(** * YOLOv3-PyTorch: the graph builder, the model graph, the detection head
      and the training loop's loss guard

    A shallow embedding of [easydet/model/module/layer.py] ([create_modules],
    [Darknet.__init__], [Darknet.forward], [Darknet.fuse], [YOLOLayer],
    [get_yolo_layers]) and of the control flow of [train.py] ([train]: the
    parameter groups, resuming, the warm-up, the batch loop and the
    checkpoints).

    Conventions.
    - Python exceptions are values of [exn]; a computation that may raise
      returns a [result].
    - Python integers are [Z]; tensor extents and positions are [nat].
    - Tensor elements are real numbers: arithmetic is exact. Rounding,
      overflow and underflow of torch's float32 are not modelled.
    - A tensor is its shape together with its elements in row-major order,
      which is the order a contiguous torch tensor stores them in. *)

From Stdlib Require Import ZArith QArith Qreals Reals Lra Lia DecimalString.
From stdpp Require Import base option list gmap strings.

Local Open Scope string_scope.
Local Open Scope Z_scope.
Local Open Scope list_scope.
Local Open Scope nat_scope.

(** ** Exceptions *)

Inductive exn : Type :=
| KeyError (key : string)
| IndexError
| UnboundLocalError (name : string)
| TypeError
| ValueError
| AttributeError
| RuntimeError
| ZeroDivisionError.
(** * globstar: argument expansion and command execution

    A shallow embedding of [globstar.js].  The program parses its command
    line with yargs, expands the glob patterns among the arguments of a
    command, and runs the command once with all the expansions (bulk mode)
    or once per match of a single pattern (each mode).

    The npm packages the program calls ([yargs], [glob], [is-glob],
    [npmlog], [child_process]) are not part of the program: they appear
    here as the variables of a section, or as input data.

    The program is embedded twice.  The first embedding takes [glob] as
    the specification does, as a function from a pattern and options to
    a list of paths.  The second takes a call of [glob] with its
    effects: it may throw, and it may write to the option object.  The
    first is the second for a [glob] that does neither. *)

From stdpp Require Import base strings list gmap pretty.
From Stdlib Require Import ZArith Lia.

Local Open Scope string_scope.
Local Open Scope list_scope.
Local Open Scope Z_scope.

(** ** JavaScript values and objects *)

(** The values that can sit in the option object yargs produces. *)
Inductive JsVal :=
  | VUndef
  | VBool (b : bool)
  | VNum (n : Z)
  | VStr (s : string)
  | VArr (a : list string).

#[global] Instance JsVal_eq_dec : EqDecision JsVal.
Proof. solve_decision. Defined.

(** JavaScript truthiness, as used by [if (x)] and [x || y]. *)
Definition truthy (v : JsVal) : bool :=
  match v with
  | VUndef => false
  | VBool b => b
  | VNum n => negb (n =? 0)
  | VStr s => negb (String.eqb s EmptyString)
  | VArr _ => true
  end.

(** A property read [o.k]: a missing key reads as [undefined]. *)
Definition prop (o : gmap string JsVal) (k : string) : JsVal :=
  default VUndef (o !! k).

(** The option object handed to [glob]. *)
Abbreviation GlobOpts := (gmap string JsVal).

(** An [Error] object: the three properties the program reads or writes. *)
Record JsError := mkError {
  name : string;
  message : string;
  status : option Z
}.

#[global] Instance JsError_eq_dec : EqDecision JsError.
Proof. solve_decision. Defined.

(** ** Logging, events and the world *)

(** The npmlog levels the program uses, with npmlog's numeric ranks
    ([silly] is minus infinity there). *)
Inductive LogLevel := Silly | Verbose | Info | Error.

#[global] Instance LogLevel_eq_dec : EqDecision LogLevel.
Proof. solve_decision. Defined.

Definition level_rank (l : LogLevel) : Z :=
  match l with
  | Silly => -1
  | Verbose => 1000
  | Info => 2000
  | Error => 5000
  end.

(** npmlog shows a record when its level is not below [npmlog.level]. *)
Definition shown (l threshold : LogLevel) : bool :=
  level_rank threshold <=? level_rank l.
※
# Try it
Please go through the data above and copy every line that has the word "globstar".

# Expected output
(** * globstar: argument expansion and command execution
    A shallow embedding of [globstar.js].  The program parses its command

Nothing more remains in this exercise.